**EXERCISE MATERIAL**

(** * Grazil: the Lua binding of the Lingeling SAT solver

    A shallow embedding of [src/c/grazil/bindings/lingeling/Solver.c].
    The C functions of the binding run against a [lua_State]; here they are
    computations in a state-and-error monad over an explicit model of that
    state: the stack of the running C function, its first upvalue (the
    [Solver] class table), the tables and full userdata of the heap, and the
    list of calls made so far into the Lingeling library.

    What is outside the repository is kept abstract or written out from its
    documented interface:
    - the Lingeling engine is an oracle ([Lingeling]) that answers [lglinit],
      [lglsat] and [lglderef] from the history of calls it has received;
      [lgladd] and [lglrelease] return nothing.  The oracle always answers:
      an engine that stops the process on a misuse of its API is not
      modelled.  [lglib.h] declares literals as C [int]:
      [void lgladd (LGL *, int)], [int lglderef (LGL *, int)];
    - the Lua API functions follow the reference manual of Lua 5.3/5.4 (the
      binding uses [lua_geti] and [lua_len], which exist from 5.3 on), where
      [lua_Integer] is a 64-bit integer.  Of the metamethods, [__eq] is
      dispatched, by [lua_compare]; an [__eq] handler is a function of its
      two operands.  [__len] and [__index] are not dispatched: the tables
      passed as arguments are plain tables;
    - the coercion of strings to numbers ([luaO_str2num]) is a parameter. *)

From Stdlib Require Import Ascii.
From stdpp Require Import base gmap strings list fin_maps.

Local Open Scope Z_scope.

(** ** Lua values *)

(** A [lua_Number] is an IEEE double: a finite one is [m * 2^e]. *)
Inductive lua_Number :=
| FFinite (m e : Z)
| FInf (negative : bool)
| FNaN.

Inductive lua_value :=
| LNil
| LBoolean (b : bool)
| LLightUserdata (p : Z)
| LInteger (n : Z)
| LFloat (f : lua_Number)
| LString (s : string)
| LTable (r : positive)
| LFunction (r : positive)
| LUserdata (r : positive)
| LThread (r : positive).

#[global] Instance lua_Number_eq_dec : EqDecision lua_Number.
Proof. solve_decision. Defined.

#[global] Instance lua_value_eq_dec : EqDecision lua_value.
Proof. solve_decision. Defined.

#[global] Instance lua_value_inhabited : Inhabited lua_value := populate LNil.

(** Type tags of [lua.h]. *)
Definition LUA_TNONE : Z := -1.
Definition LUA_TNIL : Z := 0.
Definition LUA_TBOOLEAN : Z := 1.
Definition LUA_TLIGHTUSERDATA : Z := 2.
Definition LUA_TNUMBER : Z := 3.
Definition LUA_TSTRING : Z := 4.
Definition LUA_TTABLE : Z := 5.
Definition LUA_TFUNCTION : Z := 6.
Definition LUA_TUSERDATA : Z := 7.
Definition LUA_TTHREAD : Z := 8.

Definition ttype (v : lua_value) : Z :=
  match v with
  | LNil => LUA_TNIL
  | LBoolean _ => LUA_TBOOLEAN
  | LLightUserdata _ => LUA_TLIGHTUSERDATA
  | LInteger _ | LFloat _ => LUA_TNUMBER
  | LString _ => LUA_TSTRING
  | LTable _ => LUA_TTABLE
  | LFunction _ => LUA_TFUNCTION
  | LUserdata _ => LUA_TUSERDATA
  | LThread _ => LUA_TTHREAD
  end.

**EXERCISE OBJECTIVE**
Reproduce every line of the material above exactly.

**SOLUTION FOR THIS EXERCISE**
(** * Grazil: the Lua binding of the Lingeling SAT solver

    A shallow embedding of [src/c/grazil/bindings/lingeling/Solver.c].
    The C functions of the binding run against a [lua_State]; here they are
    computations in a state-and-error monad over an explicit model of that
    state: the stack of the running C function, its first upvalue (the
    [Solver] class table), the tables and full userdata of the heap, and the
    list of calls made so far into the Lingeling library.

    What is outside the repository is kept abstract or written out from its
    documented interface:
    - the Lingeling engine is an oracle ([Lingeling]) that answers [lglinit],
      [lglsat] and [lglderef] from the history of calls it has received;
      [lgladd] and [lglrelease] return nothing.  The oracle always answers:
      an engine that stops the process on a misuse of its API is not
      modelled.  [lglib.h] declares literals as C [int]:
      [void lgladd (LGL *, int)], [int lglderef (LGL *, int)];
    - the Lua API functions follow the reference manual of Lua 5.3/5.4 (the
      binding uses [lua_geti] and [lua_len], which exist from 5.3 on), where
      [lua_Integer] is a 64-bit integer.  Of the metamethods, [__eq] is
      dispatched, by [lua_compare]; an [__eq] handler is a function of its
      two operands.  [__len] and [__index] are not dispatched: the tables
      passed as arguments are plain tables;
    - the coercion of strings to numbers ([luaO_str2num]) is a parameter. *)

From Stdlib Require Import Ascii.
From stdpp Require Import base gmap strings list fin_maps.

Local Open Scope Z_scope.

(** ** Lua values *)

(** A [lua_Number] is an IEEE double: a finite one is [m * 2^e]. *)
Inductive lua_Number :=
| FFinite (m e : Z)
| FInf (negative : bool)
| FNaN.

Inductive lua_value :=
| LNil
| LBoolean (b : bool)
| LLightUserdata (p : Z)
| LInteger (n : Z)
| LFloat (f : lua_Number)
| LString (s : string)
| LTable (r : positive)
| LFunction (r : positive)
| LUserdata (r : positive)
| LThread (r : positive).

#[global] Instance lua_Number_eq_dec : EqDecision lua_Number.
Proof. solve_decision. Defined.

#[global] Instance lua_value_eq_dec : EqDecision lua_value.
Proof. solve_decision. Defined.

#[global] Instance lua_value_inhabited : Inhabited lua_value := populate LNil.

(** Type tags of [lua.h]. *)
Definition LUA_TNONE : Z := -1.
Definition LUA_TNIL : Z := 0.
Definition LUA_TBOOLEAN : Z := 1.
Definition LUA_TLIGHTUSERDATA : Z := 2.
Definition LUA_TNUMBER : Z := 3.
Definition LUA_TSTRING : Z := 4.
Definition LUA_TTABLE : Z := 5.
Definition LUA_TFUNCTION : Z := 6.
Definition LUA_TUSERDATA : Z := 7.
Definition LUA_TTHREAD : Z := 8.

Definition ttype (v : lua_value) : Z :=
  match v with
  | LNil => LUA_TNIL
  | LBoolean _ => LUA_TBOOLEAN
  | LLightUserdata _ => LUA_TLIGHTUSERDATA
  | LInteger _ | LFloat _ => LUA_TNUMBER
  | LString _ => LUA_TSTRING
  | LTable _ => LUA_TTABLE
  | LFunction _ => LUA_TFUNCTION
  | LUserdata _ => LUA_TUSERDATA
  | LThread _ => LUA_TTHREAD
  end.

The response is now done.